*** Opening INPUT RECORDS ***

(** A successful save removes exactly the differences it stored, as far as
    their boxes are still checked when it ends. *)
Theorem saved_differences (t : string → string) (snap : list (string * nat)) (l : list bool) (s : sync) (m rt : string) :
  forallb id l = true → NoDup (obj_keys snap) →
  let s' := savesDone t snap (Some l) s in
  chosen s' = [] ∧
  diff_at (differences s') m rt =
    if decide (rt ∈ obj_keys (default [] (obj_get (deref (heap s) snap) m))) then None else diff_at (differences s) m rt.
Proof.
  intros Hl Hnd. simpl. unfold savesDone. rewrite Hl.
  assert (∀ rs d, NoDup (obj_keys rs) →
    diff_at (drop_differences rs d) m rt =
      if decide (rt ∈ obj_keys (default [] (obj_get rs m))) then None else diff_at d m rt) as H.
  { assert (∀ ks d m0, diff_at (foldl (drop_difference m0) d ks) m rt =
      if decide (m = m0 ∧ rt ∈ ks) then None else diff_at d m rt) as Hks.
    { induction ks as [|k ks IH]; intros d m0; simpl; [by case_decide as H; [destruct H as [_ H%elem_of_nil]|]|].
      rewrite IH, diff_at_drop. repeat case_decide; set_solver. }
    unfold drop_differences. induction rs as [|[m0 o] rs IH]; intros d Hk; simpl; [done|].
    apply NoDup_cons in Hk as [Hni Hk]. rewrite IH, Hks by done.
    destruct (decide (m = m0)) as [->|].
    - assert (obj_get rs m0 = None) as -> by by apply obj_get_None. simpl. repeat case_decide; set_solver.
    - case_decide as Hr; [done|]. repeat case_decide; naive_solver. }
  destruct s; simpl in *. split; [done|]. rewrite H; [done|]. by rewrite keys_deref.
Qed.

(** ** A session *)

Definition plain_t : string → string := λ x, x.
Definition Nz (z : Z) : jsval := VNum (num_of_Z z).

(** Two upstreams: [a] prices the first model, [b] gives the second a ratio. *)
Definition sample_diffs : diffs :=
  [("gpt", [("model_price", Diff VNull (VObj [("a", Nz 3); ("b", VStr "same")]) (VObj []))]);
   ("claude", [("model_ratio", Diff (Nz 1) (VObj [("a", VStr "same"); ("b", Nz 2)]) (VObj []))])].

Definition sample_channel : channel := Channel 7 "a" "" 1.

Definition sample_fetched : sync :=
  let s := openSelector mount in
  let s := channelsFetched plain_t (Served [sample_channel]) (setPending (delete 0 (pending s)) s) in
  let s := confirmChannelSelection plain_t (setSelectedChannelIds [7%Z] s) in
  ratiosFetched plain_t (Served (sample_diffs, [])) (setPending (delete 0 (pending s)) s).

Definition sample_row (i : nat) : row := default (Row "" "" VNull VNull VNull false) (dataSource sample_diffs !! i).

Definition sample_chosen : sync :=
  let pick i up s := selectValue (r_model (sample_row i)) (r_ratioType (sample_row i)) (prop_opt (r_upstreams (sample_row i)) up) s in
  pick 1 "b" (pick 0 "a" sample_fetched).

*** Closing INPUT RECORDS ***

* **ASSIGNED TASK**: Would you copy every line of the entries in which "Served" appears?

* **SOLUTION BELOW**:
  let s := channelsFetched plain_t (Served [sample_channel]) (setPending (delete 0 (pending s)) s) in
  ratiosFetched plain_t (Served (sample_diffs, [])) (setPending (delete 0 (pending s)) s).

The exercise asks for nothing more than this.